(Collected data)
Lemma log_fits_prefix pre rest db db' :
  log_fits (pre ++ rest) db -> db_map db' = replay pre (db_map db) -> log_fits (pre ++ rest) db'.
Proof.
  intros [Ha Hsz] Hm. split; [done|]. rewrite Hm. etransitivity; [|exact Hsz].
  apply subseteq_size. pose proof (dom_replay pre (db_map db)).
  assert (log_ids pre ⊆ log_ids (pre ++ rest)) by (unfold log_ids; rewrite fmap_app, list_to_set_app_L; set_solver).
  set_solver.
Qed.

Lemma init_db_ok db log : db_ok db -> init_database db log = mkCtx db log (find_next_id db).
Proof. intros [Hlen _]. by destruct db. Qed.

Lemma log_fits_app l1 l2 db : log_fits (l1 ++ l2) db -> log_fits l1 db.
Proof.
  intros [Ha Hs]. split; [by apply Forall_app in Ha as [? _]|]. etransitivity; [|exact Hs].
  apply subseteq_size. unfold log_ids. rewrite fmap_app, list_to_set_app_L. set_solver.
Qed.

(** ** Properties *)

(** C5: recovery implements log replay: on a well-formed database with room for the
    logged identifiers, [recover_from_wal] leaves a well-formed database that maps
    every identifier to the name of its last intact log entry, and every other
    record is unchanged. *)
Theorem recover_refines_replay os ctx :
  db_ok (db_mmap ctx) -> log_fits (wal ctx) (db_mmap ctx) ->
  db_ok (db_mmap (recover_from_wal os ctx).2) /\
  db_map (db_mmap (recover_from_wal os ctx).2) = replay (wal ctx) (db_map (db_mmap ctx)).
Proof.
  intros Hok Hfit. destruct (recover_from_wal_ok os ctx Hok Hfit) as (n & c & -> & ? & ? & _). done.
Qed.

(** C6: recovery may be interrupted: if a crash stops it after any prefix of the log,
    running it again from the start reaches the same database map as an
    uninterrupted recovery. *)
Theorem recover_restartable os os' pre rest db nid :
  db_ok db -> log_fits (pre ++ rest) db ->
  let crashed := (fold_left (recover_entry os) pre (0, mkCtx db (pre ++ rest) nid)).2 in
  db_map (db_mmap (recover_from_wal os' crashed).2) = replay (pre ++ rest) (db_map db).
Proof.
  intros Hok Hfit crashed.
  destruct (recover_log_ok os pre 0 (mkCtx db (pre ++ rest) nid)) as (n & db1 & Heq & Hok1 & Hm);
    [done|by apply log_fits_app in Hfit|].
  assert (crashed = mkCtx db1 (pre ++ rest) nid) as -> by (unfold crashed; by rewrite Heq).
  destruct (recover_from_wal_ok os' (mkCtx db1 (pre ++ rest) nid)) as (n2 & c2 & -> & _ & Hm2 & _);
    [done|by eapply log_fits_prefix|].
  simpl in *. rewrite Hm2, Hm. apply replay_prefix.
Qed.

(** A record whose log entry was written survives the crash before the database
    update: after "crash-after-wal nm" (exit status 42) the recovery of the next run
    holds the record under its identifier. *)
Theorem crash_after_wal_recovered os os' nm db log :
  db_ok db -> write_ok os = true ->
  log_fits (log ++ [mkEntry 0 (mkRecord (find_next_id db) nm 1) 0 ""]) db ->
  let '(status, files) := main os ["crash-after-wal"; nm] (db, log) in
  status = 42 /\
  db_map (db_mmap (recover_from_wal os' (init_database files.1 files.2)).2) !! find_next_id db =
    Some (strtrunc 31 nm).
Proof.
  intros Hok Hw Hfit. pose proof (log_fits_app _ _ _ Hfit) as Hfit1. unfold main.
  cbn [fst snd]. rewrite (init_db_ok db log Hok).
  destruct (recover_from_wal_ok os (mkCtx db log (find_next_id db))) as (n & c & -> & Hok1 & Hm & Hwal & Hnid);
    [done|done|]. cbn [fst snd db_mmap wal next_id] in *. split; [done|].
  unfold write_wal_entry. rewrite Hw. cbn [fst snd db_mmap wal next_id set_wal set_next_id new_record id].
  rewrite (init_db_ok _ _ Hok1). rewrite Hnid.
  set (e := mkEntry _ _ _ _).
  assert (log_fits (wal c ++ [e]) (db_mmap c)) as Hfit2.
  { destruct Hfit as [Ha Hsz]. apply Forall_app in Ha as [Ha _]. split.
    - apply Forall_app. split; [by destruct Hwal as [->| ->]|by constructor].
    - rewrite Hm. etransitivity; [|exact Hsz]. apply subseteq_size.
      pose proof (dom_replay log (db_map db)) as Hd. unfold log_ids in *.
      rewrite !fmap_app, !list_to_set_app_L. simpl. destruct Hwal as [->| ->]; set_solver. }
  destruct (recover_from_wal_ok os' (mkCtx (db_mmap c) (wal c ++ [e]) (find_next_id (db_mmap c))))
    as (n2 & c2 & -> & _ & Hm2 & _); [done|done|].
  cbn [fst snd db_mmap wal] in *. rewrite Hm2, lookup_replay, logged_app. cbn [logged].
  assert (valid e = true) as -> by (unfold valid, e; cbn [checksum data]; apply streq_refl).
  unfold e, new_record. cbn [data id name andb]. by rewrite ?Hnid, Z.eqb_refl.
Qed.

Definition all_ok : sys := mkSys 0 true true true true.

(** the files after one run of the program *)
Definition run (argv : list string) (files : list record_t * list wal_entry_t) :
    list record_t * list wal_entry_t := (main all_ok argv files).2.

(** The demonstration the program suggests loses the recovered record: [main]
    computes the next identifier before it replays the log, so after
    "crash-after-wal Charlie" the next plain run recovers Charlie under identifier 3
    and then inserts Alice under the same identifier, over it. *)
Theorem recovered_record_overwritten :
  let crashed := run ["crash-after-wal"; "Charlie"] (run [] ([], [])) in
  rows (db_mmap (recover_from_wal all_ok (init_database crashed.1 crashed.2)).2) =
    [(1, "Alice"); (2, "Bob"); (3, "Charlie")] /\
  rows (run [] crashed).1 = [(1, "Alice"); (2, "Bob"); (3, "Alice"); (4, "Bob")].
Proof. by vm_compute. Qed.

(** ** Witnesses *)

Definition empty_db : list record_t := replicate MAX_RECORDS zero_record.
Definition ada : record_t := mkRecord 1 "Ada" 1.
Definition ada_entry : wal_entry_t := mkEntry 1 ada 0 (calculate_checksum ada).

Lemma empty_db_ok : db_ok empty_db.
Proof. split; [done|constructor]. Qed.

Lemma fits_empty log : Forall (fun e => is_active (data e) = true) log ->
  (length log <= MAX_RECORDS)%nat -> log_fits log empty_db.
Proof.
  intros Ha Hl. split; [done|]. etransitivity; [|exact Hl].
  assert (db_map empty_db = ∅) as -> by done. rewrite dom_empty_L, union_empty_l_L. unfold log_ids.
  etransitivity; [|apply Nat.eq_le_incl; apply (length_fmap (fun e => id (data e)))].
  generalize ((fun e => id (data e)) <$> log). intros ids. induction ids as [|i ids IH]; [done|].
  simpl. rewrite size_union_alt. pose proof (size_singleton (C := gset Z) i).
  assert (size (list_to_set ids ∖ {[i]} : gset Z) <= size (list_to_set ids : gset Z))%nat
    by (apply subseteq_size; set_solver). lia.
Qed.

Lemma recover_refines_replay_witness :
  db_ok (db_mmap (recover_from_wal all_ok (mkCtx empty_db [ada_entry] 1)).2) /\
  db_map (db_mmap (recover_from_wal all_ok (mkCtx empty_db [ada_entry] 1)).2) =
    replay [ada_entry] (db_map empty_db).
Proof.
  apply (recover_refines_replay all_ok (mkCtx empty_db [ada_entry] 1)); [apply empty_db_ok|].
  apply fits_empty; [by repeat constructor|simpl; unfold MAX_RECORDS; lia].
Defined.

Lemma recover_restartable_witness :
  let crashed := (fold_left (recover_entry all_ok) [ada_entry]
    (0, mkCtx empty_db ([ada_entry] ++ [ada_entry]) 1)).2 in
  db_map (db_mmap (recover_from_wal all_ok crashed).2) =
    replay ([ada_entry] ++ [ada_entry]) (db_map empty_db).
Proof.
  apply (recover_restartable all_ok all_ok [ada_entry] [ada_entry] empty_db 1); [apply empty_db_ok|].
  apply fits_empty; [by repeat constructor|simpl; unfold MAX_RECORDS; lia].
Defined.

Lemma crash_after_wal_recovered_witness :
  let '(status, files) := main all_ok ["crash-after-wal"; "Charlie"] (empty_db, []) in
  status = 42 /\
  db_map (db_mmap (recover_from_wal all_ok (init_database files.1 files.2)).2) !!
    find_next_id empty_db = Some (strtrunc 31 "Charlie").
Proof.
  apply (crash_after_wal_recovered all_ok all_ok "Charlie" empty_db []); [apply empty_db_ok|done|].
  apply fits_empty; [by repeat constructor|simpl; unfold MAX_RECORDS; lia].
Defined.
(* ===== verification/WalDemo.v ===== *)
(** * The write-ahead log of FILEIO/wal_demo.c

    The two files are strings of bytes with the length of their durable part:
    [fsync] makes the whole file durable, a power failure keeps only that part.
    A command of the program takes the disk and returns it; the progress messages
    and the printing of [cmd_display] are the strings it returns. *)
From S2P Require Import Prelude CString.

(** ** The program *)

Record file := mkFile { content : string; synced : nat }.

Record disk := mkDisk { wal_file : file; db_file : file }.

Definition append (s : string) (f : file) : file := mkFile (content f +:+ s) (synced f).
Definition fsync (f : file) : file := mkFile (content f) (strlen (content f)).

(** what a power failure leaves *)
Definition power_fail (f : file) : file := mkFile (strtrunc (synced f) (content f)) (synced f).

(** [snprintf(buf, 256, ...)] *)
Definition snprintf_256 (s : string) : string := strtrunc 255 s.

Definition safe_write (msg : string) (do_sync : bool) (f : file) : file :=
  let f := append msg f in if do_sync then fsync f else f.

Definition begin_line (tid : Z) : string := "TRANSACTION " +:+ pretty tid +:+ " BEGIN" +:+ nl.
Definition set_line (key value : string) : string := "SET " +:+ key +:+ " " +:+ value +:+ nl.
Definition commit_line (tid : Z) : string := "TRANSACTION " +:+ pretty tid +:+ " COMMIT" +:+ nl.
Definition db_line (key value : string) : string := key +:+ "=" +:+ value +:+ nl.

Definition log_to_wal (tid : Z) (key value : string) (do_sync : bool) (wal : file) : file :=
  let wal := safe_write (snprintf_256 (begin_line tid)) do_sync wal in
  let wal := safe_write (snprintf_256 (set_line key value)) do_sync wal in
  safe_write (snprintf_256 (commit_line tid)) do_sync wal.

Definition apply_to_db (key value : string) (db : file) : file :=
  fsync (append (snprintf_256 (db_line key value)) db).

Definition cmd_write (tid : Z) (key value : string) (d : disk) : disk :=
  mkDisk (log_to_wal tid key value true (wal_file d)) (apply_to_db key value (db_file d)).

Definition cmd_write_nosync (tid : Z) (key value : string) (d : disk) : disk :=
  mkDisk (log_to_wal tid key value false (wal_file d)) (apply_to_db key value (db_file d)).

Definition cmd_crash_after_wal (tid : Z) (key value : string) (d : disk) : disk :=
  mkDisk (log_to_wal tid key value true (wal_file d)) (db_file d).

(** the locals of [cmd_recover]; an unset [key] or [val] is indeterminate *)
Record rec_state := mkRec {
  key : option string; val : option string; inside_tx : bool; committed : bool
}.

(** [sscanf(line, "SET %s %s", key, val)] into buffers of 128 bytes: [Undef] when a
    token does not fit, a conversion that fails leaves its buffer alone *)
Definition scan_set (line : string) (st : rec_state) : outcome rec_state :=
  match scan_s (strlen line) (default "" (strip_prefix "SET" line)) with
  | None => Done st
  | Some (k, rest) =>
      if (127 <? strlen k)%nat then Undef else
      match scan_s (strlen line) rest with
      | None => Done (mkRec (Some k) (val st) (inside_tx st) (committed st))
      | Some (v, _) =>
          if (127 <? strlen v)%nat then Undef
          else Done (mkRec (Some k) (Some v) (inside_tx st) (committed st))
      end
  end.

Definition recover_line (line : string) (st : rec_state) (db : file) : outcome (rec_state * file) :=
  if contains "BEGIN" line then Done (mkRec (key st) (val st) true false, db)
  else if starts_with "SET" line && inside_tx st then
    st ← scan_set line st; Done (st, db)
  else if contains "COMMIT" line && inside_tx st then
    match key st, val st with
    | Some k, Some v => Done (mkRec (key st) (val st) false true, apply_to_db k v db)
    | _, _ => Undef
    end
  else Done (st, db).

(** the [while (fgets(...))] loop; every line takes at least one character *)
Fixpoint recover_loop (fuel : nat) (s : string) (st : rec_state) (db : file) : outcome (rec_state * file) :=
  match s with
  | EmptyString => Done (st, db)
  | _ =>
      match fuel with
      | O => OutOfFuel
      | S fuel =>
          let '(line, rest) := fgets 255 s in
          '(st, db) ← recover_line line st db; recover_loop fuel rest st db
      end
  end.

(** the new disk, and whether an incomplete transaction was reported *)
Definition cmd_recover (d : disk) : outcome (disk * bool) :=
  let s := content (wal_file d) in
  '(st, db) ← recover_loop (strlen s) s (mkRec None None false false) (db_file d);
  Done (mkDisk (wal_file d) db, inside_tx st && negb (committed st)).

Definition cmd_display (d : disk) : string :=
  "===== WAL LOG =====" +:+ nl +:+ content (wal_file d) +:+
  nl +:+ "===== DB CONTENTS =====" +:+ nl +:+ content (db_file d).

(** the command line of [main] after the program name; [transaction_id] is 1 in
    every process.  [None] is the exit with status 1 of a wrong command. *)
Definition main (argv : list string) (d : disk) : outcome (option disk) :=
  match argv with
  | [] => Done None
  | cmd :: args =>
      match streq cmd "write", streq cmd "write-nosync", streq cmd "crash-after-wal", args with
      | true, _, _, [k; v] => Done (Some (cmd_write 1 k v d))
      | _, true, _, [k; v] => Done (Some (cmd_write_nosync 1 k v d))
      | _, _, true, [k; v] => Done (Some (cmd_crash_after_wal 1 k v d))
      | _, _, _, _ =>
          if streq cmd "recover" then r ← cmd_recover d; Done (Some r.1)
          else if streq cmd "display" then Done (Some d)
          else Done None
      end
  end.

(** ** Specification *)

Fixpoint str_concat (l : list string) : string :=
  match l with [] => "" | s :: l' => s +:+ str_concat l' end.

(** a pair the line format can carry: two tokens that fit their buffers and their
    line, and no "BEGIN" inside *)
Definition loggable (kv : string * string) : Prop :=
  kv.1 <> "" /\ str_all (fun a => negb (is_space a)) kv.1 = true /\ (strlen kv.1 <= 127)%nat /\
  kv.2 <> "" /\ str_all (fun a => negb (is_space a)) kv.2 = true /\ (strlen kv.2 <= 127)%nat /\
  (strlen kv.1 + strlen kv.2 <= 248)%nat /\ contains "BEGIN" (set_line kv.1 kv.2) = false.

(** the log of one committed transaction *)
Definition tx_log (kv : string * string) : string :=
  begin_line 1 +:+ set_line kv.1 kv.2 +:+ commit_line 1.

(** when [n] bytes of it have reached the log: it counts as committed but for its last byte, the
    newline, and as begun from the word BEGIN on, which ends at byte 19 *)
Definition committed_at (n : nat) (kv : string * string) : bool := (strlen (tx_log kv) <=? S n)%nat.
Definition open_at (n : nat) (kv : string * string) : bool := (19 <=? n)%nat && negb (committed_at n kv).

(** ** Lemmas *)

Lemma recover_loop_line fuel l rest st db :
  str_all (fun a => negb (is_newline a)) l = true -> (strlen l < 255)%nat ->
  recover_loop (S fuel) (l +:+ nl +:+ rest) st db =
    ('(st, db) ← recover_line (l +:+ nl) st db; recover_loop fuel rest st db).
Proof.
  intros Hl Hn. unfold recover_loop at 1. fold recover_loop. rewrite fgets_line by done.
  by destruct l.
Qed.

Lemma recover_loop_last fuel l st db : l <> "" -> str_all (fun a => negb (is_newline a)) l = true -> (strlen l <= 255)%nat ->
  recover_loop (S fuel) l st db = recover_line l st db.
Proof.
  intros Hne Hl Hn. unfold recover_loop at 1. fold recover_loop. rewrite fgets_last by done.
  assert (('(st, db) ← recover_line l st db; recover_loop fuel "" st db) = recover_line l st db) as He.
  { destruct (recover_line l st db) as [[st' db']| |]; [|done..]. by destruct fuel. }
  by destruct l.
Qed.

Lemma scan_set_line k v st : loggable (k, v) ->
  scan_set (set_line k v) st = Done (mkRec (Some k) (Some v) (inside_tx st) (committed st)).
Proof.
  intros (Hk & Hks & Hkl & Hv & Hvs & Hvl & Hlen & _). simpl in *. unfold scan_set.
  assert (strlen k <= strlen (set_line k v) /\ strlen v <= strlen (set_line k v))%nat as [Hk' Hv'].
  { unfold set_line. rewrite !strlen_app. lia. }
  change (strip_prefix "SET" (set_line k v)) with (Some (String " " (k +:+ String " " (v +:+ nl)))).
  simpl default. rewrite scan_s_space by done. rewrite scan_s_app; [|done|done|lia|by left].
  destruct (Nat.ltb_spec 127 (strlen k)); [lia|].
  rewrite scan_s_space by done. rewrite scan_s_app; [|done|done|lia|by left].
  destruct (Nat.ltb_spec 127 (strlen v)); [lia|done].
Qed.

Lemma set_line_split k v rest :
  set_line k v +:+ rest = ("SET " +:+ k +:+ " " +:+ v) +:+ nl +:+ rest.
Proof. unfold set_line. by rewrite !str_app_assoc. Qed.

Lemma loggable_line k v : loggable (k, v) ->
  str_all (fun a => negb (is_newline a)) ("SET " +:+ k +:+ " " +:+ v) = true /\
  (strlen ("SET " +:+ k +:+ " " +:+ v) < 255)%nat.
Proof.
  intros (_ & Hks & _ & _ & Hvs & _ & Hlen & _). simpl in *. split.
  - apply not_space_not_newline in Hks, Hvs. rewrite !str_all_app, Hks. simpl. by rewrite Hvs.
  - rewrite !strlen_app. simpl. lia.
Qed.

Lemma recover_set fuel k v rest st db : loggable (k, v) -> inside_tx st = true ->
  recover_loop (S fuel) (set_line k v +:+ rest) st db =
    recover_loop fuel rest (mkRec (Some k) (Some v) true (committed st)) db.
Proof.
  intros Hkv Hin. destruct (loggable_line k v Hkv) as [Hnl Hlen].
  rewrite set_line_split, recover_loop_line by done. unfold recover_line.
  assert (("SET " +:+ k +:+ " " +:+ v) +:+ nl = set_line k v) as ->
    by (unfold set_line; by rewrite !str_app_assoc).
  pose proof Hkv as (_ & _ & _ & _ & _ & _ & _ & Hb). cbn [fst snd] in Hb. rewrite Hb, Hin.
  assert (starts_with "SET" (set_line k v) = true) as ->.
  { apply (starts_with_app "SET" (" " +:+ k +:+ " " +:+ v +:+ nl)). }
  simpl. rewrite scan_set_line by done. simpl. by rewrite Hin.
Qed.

PROBLEM DETAILS.
Where in the records does the word "failure" appear? Copy each line that holds it.

COMPLETED TASK.
    [fsync] makes the whole file durable, a power failure keeps only that part.
(** what a power failure leaves *)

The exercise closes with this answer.